Fredericton mother, Jessica Bleasdale, filed a complaint on behalf of her son, 12, with the Human Rights Commission on March 16 over the province’s decision to lift mask and isolation mandates in schools. Premier Blaine Higgs, Health Minister Dorothy Shephard, Chief Medical Officer of Health Dr. Jennifer Russell, and Education Minister Dominic Cardy are all named in the complaint. 

Bleasdale has pointed to the New Brunswick inclusive education policy which contains a framework that requires schools to accommodate children as necessary in order to ensure their full participation in the classroom. She has kept her son, River, home from school since restrictions were lifted on March 14.

Bleasdale explains that River has a neurodevelopmental disability and, without the accommodation of certain COVID-19 restrictions, cannot fully participate in the classroom with his peers. She explained that because of the proximity in which River must work with his aides, the conditions put him at risk of complications and deficits on his learning journey.

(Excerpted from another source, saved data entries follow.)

(** Hooks that add to the prompt of a round or stop the turn, and change nothing. *)
Record leaves_prompt : Prop := {
  lp_start ctx env env' items : on_turn_start hooks ctx env <> (ReplaceInitialPrompt items, env');
  lp_pressure view env env' p t : on_context_pressure hooks view env <> (Compacted p t, env');
  lp_steering messages env env' : on_steering_input hooks messages env <> (DropAndContinue, env');
  lp_round view env env' p : after_model_round hooks view env <> (RoundContinue (UpdateReplace p), env')
}.

Lemma record_tool_calls_prompt n st admission st' base :
  record_tool_calls n st = (admission, st') -> build_round_prompt base st' = build_round_prompt base st.
Proof. intros (_ & _ & E & _)%record_tool_calls_spec. unfold build_round_prompt. by rewrite E. Qed.

#[export] Instance replays_invariant start : leaves_prompt -> TurnInvariant hooks (replays start).
Proof.
  intros [Ls Lp Lst Lr]. split.
  - intros k base st acts a Ha Hi. apply (replays_snoc _ _ base _ st); [done|by destruct a|].
    destruct a as [| |answer| | | |]; cbn in *; rewrite ?app_nil_r; try done.
    + by destruct answer; rewrite ?app_nil_r.
    + destruct answer as [drained|]; [|by rewrite app_nil_r].
      destruct (dr_control drained), (dr_messages drained); cbn; by rewrite ?app_nil_r.
  - intros k base st acts items Hi. eapply replays_snoc; [exact Hi|done|]. by rewrite prompt_record_items.
  - done.
  - done.
  - done.
  - intros base st st' acts n [Ep Hr] E. split; [|done]. by rewrite (record_tool_calls_prompt _ _ _ _ _ E).
  - intros base st st' acts n c [Ep Hr] E. split; [|done]. by rewrite (record_tool_calls_prompt _ _ _ _ _ E).
  - intros base st acts n calls Hi _. eapply replays_snoc; [exact Hi|done|by rewrite app_nil_r].
  - done.
  - intros k base st acts request [Ep Hr] Erq. split; [by rewrite replay_snoc, app_nil_r|].
    apply requests_replay_snoc; [done|]. by rewrite Erq.
  - intros k base st acts drained Hi Ec. eapply replays_snoc; [exact Hi|done|]. cbn. rewrite Ec. done.
  - intros k base st acts drained env env' _ E. by apply Lst in E.
  - intros k base st acts view env env' p t _ E. by apply Lp in E.
  - intros k base st acts view env env' p _ E. by apply Lr in E.
Qed.
(* ===== verification/TurnEnds.v ===== *)
(** How turns start and end and what hooks add at the start, what a batch of tools,
    as the hooks decided about its calls, and a stream that has been read leave in
    the transcript, and why a turn with a limit on its tool calls ends. *)

From S2P Require Import Prelude BTree Effects LoopModel ToolBatch BatchFacts Hooks TurnLoop TurnFacts.

Open Scope list_scope.
Open Scope Z_scope.

Section Ends.
Context {W : Type} `{!TurnServices W} (hooks : TurnHooks W).

(** * The start of a turn *)

(** The state in which the rounds begin. *)
Definition started_from (st st' : TurnState) : Prop :=
  st' = st \/ exists message, st' = record_completion_message message st.

(** What [prepare_context] adds to the prompt, after [on_turn_start]. *)
Definition prepared_items (ctx : TurnContext) (st : TurnState) (input : TurnInput) (env : W) : list PromptItem :=
  match fst (prepare_context hooks
               {| cv_ctx := ctx; cv_transcript_delta := st_transcript_delta st; cv_input := input |} env) with
  | Prepared items => items
  | _ => []
  end.

Definition added_at_start (ctx : TurnContext) (st : TurnState) (input : TurnInput) (env : W) : list PromptItem :=
  let (decision, env) := on_turn_start hooks ctx env in
  prepared_items (match decision with ReplaceInitialPrompt items => replace_initial_prompt items ctx | _ => ctx end)
    st input env.

Definition start_flow (ctx : TurnContext) (st : TurnState) (input : TurnInput) (w : World W) (flow : TurnStartFlow) (w' : World W)
    : Prop :=
  match flow with
  | Ready ctx' st' base settings =>
      w_log w' = w_log w /\ started_from st st' /\
      base = build_initial_prompt ctx' input ++ added_at_start ctx st input (w_env w) /\
      (ctx' = ctx \/ exists items env env', on_turn_start hooks ctx env = (ReplaceInitialPrompt items, env'))
  | StartFinished result =>
      exists last, w_log w' = w_log w ++ last /\ ending result last /\ started_from st (result_state result)
  end.

Lemma complete_turn_log ctx st w :
  wp (complete_turn hooks ctx st) w (fun result w' =>
    result_state result = st /\ exists last, w_log w' = w_log w ++ last /\ ending result last).
Proof.
  apply wp_bind, wp_await_act. intros [[]|reason] env.
  - apply wp_bind, wp_await. intros decision env1 env' _. split; [by destruct decision|].
    exists [ActEvent TurnCompleted (Ok tt)]. by destruct decision.
  - split; [done|]. exists [ActEvent TurnCompleted (Err reason)]. split; [done|]. by right; left.
Qed.

Lemma prepare_turn_start_flow ctx st input w :
  wp (prepare_turn_start hooks ctx st input) w (start_flow ctx st input w).
Proof.
  assert (forall (w' : World W) st' reason, w_log w' = w_log w -> started_from st st' ->
    start_flow ctx st input w (StartFinished (Aborted st' reason)) w') as Habort.
  { intros w' st' reason El Hs. exists []. rewrite app_nil_r. split; [done|]. split; [by left|done]. }
  apply wp_bind. unfold wp at 1. cbn [cancelled]. destruct (is_cancelled (w_env w)); [apply Habort; [done|by left]|].
  apply wp_bind, wp_bind.
  assert (forall ctx' (w1 : World W), w_log w1 = w_log w ->
    added_at_start ctx st input (w_env w) = prepared_items ctx' st input (w_env w1) ->
    (ctx' = ctx \/ exists items env env', on_turn_start hooks ctx env = (ReplaceInitialPrompt items, env')) ->
    wp (prepare_start_context hooks ctx' st input (build_initial_prompt ctx' input)) w1 (start_flow ctx st input w)) as Hctx.
  { intros ctx' w1 El Ea Hc. unfold prepared_items in Ea. apply wp_bind. unfold wp at 1, await.
    destruct (prepare_context hooks _ (w_env w1)) as [[items|message|reason] env3]; cbn [fst] in Ea; [| |by apply Habort; [|left]].
    - split; [done|]. split; [by left|]. split; [by rewrite Ea|done].
    - apply wp_bind, wp_bind, wp_await. intros decision env4 env5 _. unfold wp at 1. cbn [mret turn_ret].
      destruct decision as [| |reason]; [| |by apply Habort; [|right; exists message]].
      + apply wp_bind. eapply wp_mono; [apply complete_turn_log|]. cbn beta. intros result w2 (Est & last & El' & He).
        exists last. split; [by rewrite El'; cbn; rewrite El|]. split; [done|]. rewrite Est. right. by exists message.
      + split; [done|]. split; [by right; exists message|]. split; [by rewrite Ea, app_nil_r|done]. }
  unfold added_at_start in Hctx. unfold wp at 1, await. destruct (on_turn_start hooks ctx (w_env w)) as [start env1] eqn:Es.
  cbn [mret turn_ret]. destruct start as [|items|reason]; [|apply Hctx; [done|done|right; by eexists _, _, _]|].
  - apply Hctx; [done|done|by left].
  - apply Habort; [done|by left].
Qed.
(* ===== verification/Resume.v ===== *)
(** How a session's history is rebuilt from its rollout, and what a fork keeps of
    it (core: praxis/rollout_reconstruction, initial_history,
    thread_rollout_truncation.rs, thread_manager/fork_snapshot and fork;
    protocol: rollout_history.rs, turn_lifecycle.rs).

    A rollout is scanned from its end for the newest compaction and for the
    settings of the last turn; the items after the compaction are then replayed.
    The definitions come first, then what holds of scans, positions and forks: the
    items that survive rollbacks, and the turns that a rollout leaves open. *)

From S2P Require Import Prelude Disk Text Truncation History HistoryFacts.

Open Scope string_scope.
Open Scope list_scope.
Open Scope Z_scope.

(** The events that nothing here looks into, the metadata of a session, why a turn
    was aborted, what a rollback restored, the limits of a plan, and the identity
    and the path of a resumed thread. *)
Class RolloutTypes := {
  OtherEventMsg : Type;
  SessionMetaLine : Type;
  TurnAbortReason : Type;
  Interrupted : TurnAbortReason;
  WorkspaceRestoreEvent : Type;
  RateLimitSnapshot : Type;
  ResumedFrom : Type
}.

Section Resume.
Context `{HistoryTypes} `{RolloutTypes}.

(** * Rollouts *)

Inductive NonSteerableTurnKind := KindReview | KindCompact.

Inductive PraxisErrorInfo :=
  | ContextWindowExceeded | UsageLimitExceeded | ServerOverloaded
  | HttpConnectionFailed (http_status_code : option u16)
  | ResponseStreamConnectionFailed (http_status_code : option u16)
  | InternalServerError | Unauthorized | BadRequest | SandboxError
  | ResponseStreamDisconnected (http_status_code : option u16)
  | ResponseTooManyFailedAttempts (http_status_code : option u16)
  | ActiveTurnNotSteerable (turn_kind : NonSteerableTurnKind)
  | ThreadRollbackFailed
  | OtherError.

Definition error_info_affects_turn_status (info : PraxisErrorInfo) : bool :=
  match info with ThreadRollbackFailed | ActiveTurnNotSteerable _ => false | _ => true end.

Inductive EventMsg :=
  | TurnStarted (turn_id : string)
  | TurnComplete (turn_id : string)
  | TurnAborted (turn_id : option string) (reason : TurnAbortReason)
  | ThreadRolledBack (num_turns : u32) (workspace_restore : option WorkspaceRestoreEvent)
  | UserMessage (message : bytes)
  | ErrorMsg (message : bytes) (praxis_error_info : option PraxisErrorInfo)
  | TokenCount (info : option TokenUsageInfo) (rate_limits : option RateLimitSnapshot)
  | OtherEvent (event : OtherEventMsg).

Definition affects_turn_status (praxis_error_info : option PraxisErrorInfo) : bool :=
  match praxis_error_info with Some info => error_info_affects_turn_status info | None => true end.

Record CompactedItem := { ci_message : bytes; ci_replacement_history : option (list ResponseItem) }.

Inductive RolloutItem :=
  | SessionMeta (meta : SessionMetaLine)
  | RolloutResponse (item : ResponseItem)
  | Compacted (compacted : CompactedItem)
  | RolloutTurnContext (ctx : TurnContextItem)
  | RolloutEvent (event : EventMsg).

Inductive InitialHistory :=
  | NewHistory
  | ResumedHistory (from : ResumedFrom) (history : list RolloutItem)
  | ForkedHistory (history : list RolloutItem).

Definition get_rollout_items (history : InitialHistory) : list RolloutItem :=
  match history with NewHistory => [] | ResumedHistory _ history | ForkedHistory history => history end.

Definition last_token_info_from_rollout (rollout_items : list RolloutItem) : option TokenUsageInfo :=
  list.head (omap (fun item => match item with RolloutEvent (TokenCount info _) => info | _ => None end) (rev rollout_items)).

(** * The scan *)

Record PreviousTurnSettings := { pts_model : string; pts_realtime_active : option bool }.

Inductive TurnReferenceContextItem := NeverSet | Cleared | Latest (item : TurnContextItem).

Definition is_never_set (item : TurnReferenceContextItem) : bool := match item with NeverSet => true | _ => false end.

Definition into_resolved (item : TurnReferenceContextItem) : option TurnContextItem :=
  match item with NeverSet | Cleared => None | Latest item => Some item end.

Record ActiveReplaySegment := {
  as_turn_id : option string;
  as_counts_as_user_turn : bool;
  as_previous_turn_settings : option PreviousTurnSettings;
  as_reference_context_item : TurnReferenceContextItem;
  as_base_replacement_history : option (list ResponseItem)
}.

“My son already doesn’t get the healthcare and education supports that he needs,” Bleasdale told CBC. “To place him in an environment where he could contract COVID because kids are attending school with COVID and not wearing masks, that puts my son at too high of a risk.”

She was told by the Commission it will take approximately three months before her file gets assigned and an additional eleven months before there is any sort of resolution. “That was quite disheartening because this is an urgent matter,” Bleasdale said. “My kid needs to be able to go to school now, not eleven months from now, in a safe environment that accommodates his disabilities.”

The next step in the process is for the Human Rights Commission to review the complaint to determine whether or not it falls in their jurisdiction. Bleasdale’s complaint must demonstrate,  “prima facie discrimination.” If a human rights complaint passes the initial test, the respondent is then notified.

The Premier’s Office and Department of Health would not respond to a request by the CBC for comment and the Department of Education had not received notification of a complaint from the Human Rights Commission. Spokesperson Flavio Nienow wrote in an email to CBC stating, “as such, it would be inappropriate to comment.”

Nienow said the Department of Education understands that some families have concerns about the lifted restrictions, but cleaning and disinfecting protocols remain in place as well as reduced class sizes and that it is imperative that school-aged children must attend public school to prepare them for employment and continuing education.

Families who do not wish to send students to school must apply for an exemption to homeschool or to attend a private school.